1.Crunchbase fields deal teams and sales teams extract
VC sourcing teams prioritize funding announcements: round type, date, amount, and lead investors. Sales enrichment pipelines care about employee range, category tags, HQ location, and the company website for domain matching. Journalists and analysts want acquisition events and IPO history. Understanding which fields are freely visible versus paywalled determines what your scraper can realistically return.
Fields marked as paywalled below will render as blurred or empty DOM nodes on free views — an empty CSS extraction result for those selectors does not mean your selector is wrong. It means Crunchbase is intentionally hiding the value.
- Organization permalink slug and UUID (embedded in page source JSON)
- Company name, short description, and logo URL
- Founded date, operating status, and closed date if applicable
- Headquarters city, region, and country
- Company website URL
- Category and industry tags
- Employee count range (e.g., 1001–5000)
- Total funding amount — paywalled on most free views
- Number of funding rounds and last funding date
- Last funding type and lead investor names — partially paywalled
- Acquisition targets and acquirer (when public)
- IPO date and stock exchange (when applicable)
- Founder and key people profile links
2.Crunchbase URL patterns and permalink stability
Crunchbase uses human-readable slugs for organization and person permalinks. These slugs are stable enough to use as primary keys in most pipelines — companies rarely change their Crunchbase slug even after rebranding, though it does happen. The UUID embedded in the page source JSON is more durable if you can extract it.

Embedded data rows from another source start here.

(* ===== verification/RbTree.v ===== *)
(** * Red-black trees: [common/rbtree.c]

    One definition per function, on a memory of nodes with parent pointers.  The
    word [__rb_parent_color] is kept as the code has it: the address of the
    parent with the colour in its lowest bit.  A pointer that is not the address
    of a node (NULL among them) cannot be followed.

    The second half of the loops of [__rb_insert_fix] and [__rb_erase_fix] is the
    first one with left and right exchanged; the model has one half, with the
    side as a parameter. *)

From Stdlib Require Import ZArith Lia.
From stdpp Require Import base tactics numbers gmap list.
From S2P Require Import Prelude.

Local Open Scope Z_scope.

Record rb_node_ : Type := mkRb { __rb_parent_color : Z; rb_right : Z; rb_left : Z }.
Record rbst : Type := mkRbst { rb_nodes : gmap Z rb_node_; rb_root : Z }.
Abbreviation RM := (M rbst).

Definition RB_RED : Z := 0.
Definition RB_BLACK : Z := 1.
Definition __rb_parent (pc : Z) : Z := Z.ldiff pc 3.
Definition __rb_color (pc : Z) : Z := Z.land pc 1.

Inductive side : Type := L | R.
#[global] Instance side_dec : EqDecision side.
Proof. solve_decision. Defined.
Definition other (d : side) : side := match d with L => R | R => L end.

Definition load (p : Z) : RM rb_node_ := fun s => some_or_ub (rb_nodes s !! p) s.
Definition store (p : Z) (n : rb_node_) : RM unit := modify (fun s => mkRbst (<[p := n]> (rb_nodes s)) (rb_root s)).
Definition set_root (p : Z) : RM unit := modify (fun s => mkRbst (rb_nodes s) p).

(** [p->rb_left], [p->rb_right] and their assignments. *)
Definition kid (d : side) (n : rb_node_) : Z := match d with L => rb_left n | R => rb_right n end.
Definition with_kid (d : side) (q : Z) (n : rb_node_) : rb_node_ :=
  match d with L => mkRb (__rb_parent_color n) (rb_right n) q | R => mkRb (__rb_parent_color n) q (rb_left n) end.
Definition get_kid (d : side) (p : Z) : RM Z := n ← load p; mret (kid d n).
Definition set_kid (d : side) (p q : Z) : RM unit := n ← load p; store p (with_kid d q n).
Definition get_pc (p : Z) : RM Z := n ← load p; mret (__rb_parent_color n).
Definition set_pc (p pc : Z) : RM unit := n ← load p; store p (mkRb pc (rb_right n) (rb_left n)).

Definition rb_parent (p : Z) : RM Z := pc ← get_pc p; mret (__rb_parent pc).
Definition rb_is_red (p : Z) : RM bool := pc ← get_pc p; mret (__rb_color pc =? 0).
Definition rb_is_black (p : Z) : RM bool := pc ← get_pc p; mret (negb (__rb_color pc =? 0)).
Definition rb_set_black (p : Z) : RM unit := pc ← get_pc p; set_pc p (Z.lor pc RB_BLACK).
Definition rb_red_parent (p : Z) : RM Z := get_pc p.
Definition rb_set_parent (p q : Z) : RM unit := pc ← get_pc p; set_pc p (Z.lor (__rb_color pc) q).
Definition rb_set_parent_color (p q color : Z) : RM unit := set_pc p (Z.lor q color).

(** [if (p) f(p);] *)
Definition unless_null (p : Z) (m : RM unit) : RM unit := if p =? 0 then mret tt else m.

Definition __rb_change_child (old new parent : Z) : RM unit :=
  if negb (parent =? 0) then
    l ← get_kid L parent;
    if l =? old then set_kid L parent new else set_kid R parent new
  else set_root new.

Definition __rb_rotate_set_parents (old new color : Z) : RM unit :=
  parent ← rb_parent old;
  pc ← get_pc old;
  set_pc new pc;;
  rb_set_parent_color old new color;;
  __rb_change_child old new parent.

(** [tmp && rb_is_red(tmp)], [!tmp || rb_is_black(tmp)]. *)
Definition is_red_node (p : Z) : RM bool := if p =? 0 then mret false else rb_is_red p.
Definition black_or_null (p : Z) : RM bool := if p =? 0 then mret true else rb_is_black p.

(** Cases 2 and 3 of [__rb_insert_fix]; [d] is the side of [parent] under
    [gparent]. *)
Definition insert_rotate (d : side) (node parent gparent : Z) : RM unit :=
  tmp ← get_kid (other d) parent;
  r ← (if node =? tmp then
         tmp ← get_kid d node;
         set_kid (other d) parent tmp;;
         unless_null tmp (rb_set_parent_color tmp parent RB_BLACK);;
         set_kid d node parent;;
         rb_set_parent_color parent node RB_RED;;
         tmp ← get_kid (other d) node;
         mret (node, tmp)
       else mret (parent, tmp));
  let '(parent, tmp) := (r : Z * Z) in
  set_kid d gparent tmp;;
  unless_null tmp (rb_set_parent_color tmp gparent RB_BLACK);;
  set_kid (other d) parent gparent;;
  __rb_rotate_set_parents gparent parent RB_RED.

(** The loop of [__rb_insert_fix]; [n] bounds its turns. *)
Fixpoint insert_fix_loop (n : nat) (node parent : Z) : RM unit :=
  match n with
  | O => block
  | S n' =>
      if parent =? 0 then rb_set_parent_color node 0 RB_BLACK;; set_root node else
      black ← rb_is_black parent;
      if (black : bool) then mret tt else
      gparent ← rb_red_parent parent;
      r ← get_kid R gparent;
      let d := if negb (parent =? r) then L else R in
      tmp ← get_kid (other d) gparent;
      red ← is_red_node tmp;
      if (red : bool) then
        rb_set_parent_color tmp gparent RB_BLACK;;
        rb_set_parent_color parent gparent RB_BLACK;;
        gp ← rb_parent gparent;
        rb_set_parent_color gparent gp RB_RED;;
        insert_fix_loop n' gparent gp
      else insert_rotate d node parent gparent
  end.
Definition __rb_insert_fix (n : nat) (node : Z) : RM unit := parent ← rb_red_parent node; insert_fix_loop n node parent.

Section cmp.
(** The comparison that the caller gives. *)
Context (cmp : Z -> Z -> bool).

(** The descent of [_rb_insert]: false is the result -1. *)
Fixpoint insert_descend (n : nat) (node nw : Z) : RM bool :=
  match n with
  | O => block
  | S n' =>
      let go d :=
        next ← get_kid d nw;
        if next =? 0 then set_kid d nw node;; set_pc node nw;; mret true else insert_descend n' node next in
      if cmp node nw then go L else if cmp nw node then go R else mret false
  end.

(** The height of a tree is below its number of nodes. *)
Definition fuel : RM nat := gets (fun s => S (size (rb_nodes s))).

Definition _rb_insert (node : Z) : RM Z :=
  n ← fuel;
  nw ← gets rb_root;
  store node (mkRb 0 0 0);;
  done ← (if nw =? 0 then mret true else insert_descend n node nw);
  if (done : bool) then __rb_insert_fix n node;; mret 0 else mret (-1).

Fixpoint lookup_descend (n : nat) (node nw : Z) : RM Z :=
  match n with
  | O => block
  | S n' =>
      if nw =? 0 then mret 0 else
      if cmp node nw then next ← get_kid L nw; lookup_descend n' node next
      else if cmp nw node then next ← get_kid R nw; lookup_descend n' node next
      else mret nw
  end.
Definition _rb_lookup (node : Z) : RM Z := n ← fuel; nw ← gets rb_root; lookup_descend n node nw.
End cmp.

Fixpoint first_descend (n : nat) (p : Z) : RM Z :=
  match n with
  | O => block
  | S n' => l ← get_kid L p; if l =? 0 then mret p else first_descend n' l
  end.
Definition _rb_first : RM Z :=
  n ← fuel; r ← gets rb_root; if r =? 0 then mret 0 else first_descend n r.

(** ** Removal *)

(** The loop that finds the successor: its parent and itself. *)
Fixpoint find_successor (n : nat) (parent successor : Z) : RM (Z * Z) :=
  match n with
  | O => block
  | S n' => tmp ← get_kid L successor; if tmp =? 0 then mret (parent, successor) else find_successor n' successor tmp
  end.

Definition __rb_erase (node : Z) : RM Z :=
  n ← fuel;
  x ← load node;
  let child := rb_right x in
  let tmp := rb_left x in
  if tmp =? 0 then
    let pc := __rb_parent_color x in
    let parent := __rb_parent pc in
    __rb_change_child node child parent;;
    if negb (child =? 0) then set_pc child pc;; mret 0
    else mret (if __rb_color pc =? 0 then 0 else parent)
  else if child =? 0 then
    let pc := __rb_parent_color x in
    set_pc tmp pc;;
    __rb_change_child node tmp (__rb_parent pc);;
    mret 0
  else
    tmp ← get_kid L child;
    r ← (if tmp =? 0 then
           child2 ← get_kid R child;
           mret (child, child, child2)
         else
           ps ← find_successor n child tmp;
           let '(parent, successor) := (ps : Z * Z) in
           child2 ← get_kid R successor;
           set_kid L parent child2;;
           set_kid R successor child;;
           rb_set_parent child successor;;
           mret (parent, successor, child2));
    let '(parent, successor, child2) := (r : Z * Z * Z) in
    tmp ← get_kid L node;
    set_kid L successor tmp;;
    rb_set_parent tmp successor;;
    pc ← get_pc node;
    __rb_change_child node successor (__rb_parent pc);;
    if negb (child2 =? 0) then
      set_pc successor pc;;
      rb_set_parent_color child2 parent RB_BLACK;;
      mret 0
    else
      pc2 ← get_pc successor;
      set_pc successor pc;;
      mret (if __rb_color pc2 =? 0 then 0 else parent).

(** One half of the body of [__rb_erase_fix], for the sibling on side [d] of
    [parent]; the result is the next [node] and [parent] when the loop goes on. *)
Definition erase_fix_turn (d : side) (parent : Z) : RM (option (Z * Z)) :=
  sibling ← get_kid d parent;
  red ← rb_is_red sibling;
  sibling ← (if (red : bool) then
               tmp1 ← get_kid (other d) sibling;
               set_kid d parent tmp1;;
               rb_set_parent_color tmp1 parent RB_BLACK;;
               set_kid (other d) sibling parent;;
               __rb_rotate_set_parents parent sibling RB_RED;;
               mret tmp1
             else mret sibling);
  tmp1 ← get_kid d sibling;
  b1 ← black_or_null tmp1;
  tmp2 ← get_kid (other d) sibling;
  b2 ← (if (b1 : bool) then black_or_null tmp2 else mret false);
  if (b2 : bool) then
    rb_set_parent_color sibling parent RB_RED;;
    pred ← rb_is_red parent;
    if (pred : bool) then rb_set_black parent;; mret None else
    gp ← rb_parent parent;
    mret (if negb (gp =? 0) then Some (parent, gp) else None)
  else
  st ← (if (b1 : bool) then
          tmp1 ← get_kid d tmp2;
          set_kid (other d) sibling tmp1;;
          unless_null tmp1 (rb_set_parent_color tmp1 sibling RB_BLACK);;
          set_kid d tmp2 sibling;;
          set_kid d parent tmp2;;
          mret (tmp2, sibling)
        else mret (sibling, tmp1));
  let '(sibling, tmp1) := (st : Z * Z) in
  tmp2 ← get_kid (other d) sibling;
  set_kid d parent tmp2;;
  unless_null tmp2 (rb_set_parent tmp2 parent);;
  set_kid (other d) sibling parent;;
  rb_set_parent_color tmp1 sibling RB_BLACK;;
  __rb_rotate_set_parents parent sibling RB_BLACK;;
  mret None.

Fixpoint erase_fix_loop (n : nat) (node parent : Z) : RM unit :=
  match n with
  | O => block
  | S n' =>
      sibling ← get_kid R parent;
      r ← erase_fix_turn (if negb (node =? sibling) then R else L) parent;
      match r with Some (node, parent) => erase_fix_loop n' node parent | None => mret tt end
  end.
Definition __rb_erase_fix (n : nat) (parent : Z) : RM unit := erase_fix_loop n 0 parent.

Definition _rb_erase (node : Z) : RM unit :=
  n ← fuel;
  rebalance ← __rb_erase node;
  if negb (rebalance =? 0) then __rb_erase_fix n rebalance else mret tt.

Funding round URLs include a hash suffix that acts as a stable identifier for that specific round event. Bookmark these when you want to track a specific raise over time rather than re-scraping the parent organization page.
- Organization: https://www.crunchbase.com/organization/stripe
- Person: https://www.crunchbase.com/person/patrick-collison
- Funding round: https://www.crunchbase.com/funding_round/stripe-series-h--abc123
- Acquisition: https://www.crunchbase.com/acquisition/company-acquires-target
- Discover search (login-gated): https://www.crunchbase.com/discover/organization.companies
- Category hub: https://www.crunchbase.com/hub/fintech-companies
3.Organization page DOM structure
Crunchbase organization pages are Angular single-page applications. The server renders an initial HTML shell with some metadata, but most content is hydrated client-side. This means fast HTTP-only requests will capture the shell and any JSON-LD embedded in the document, but funding sections and people cards require JavaScript execution to appear in the DOM.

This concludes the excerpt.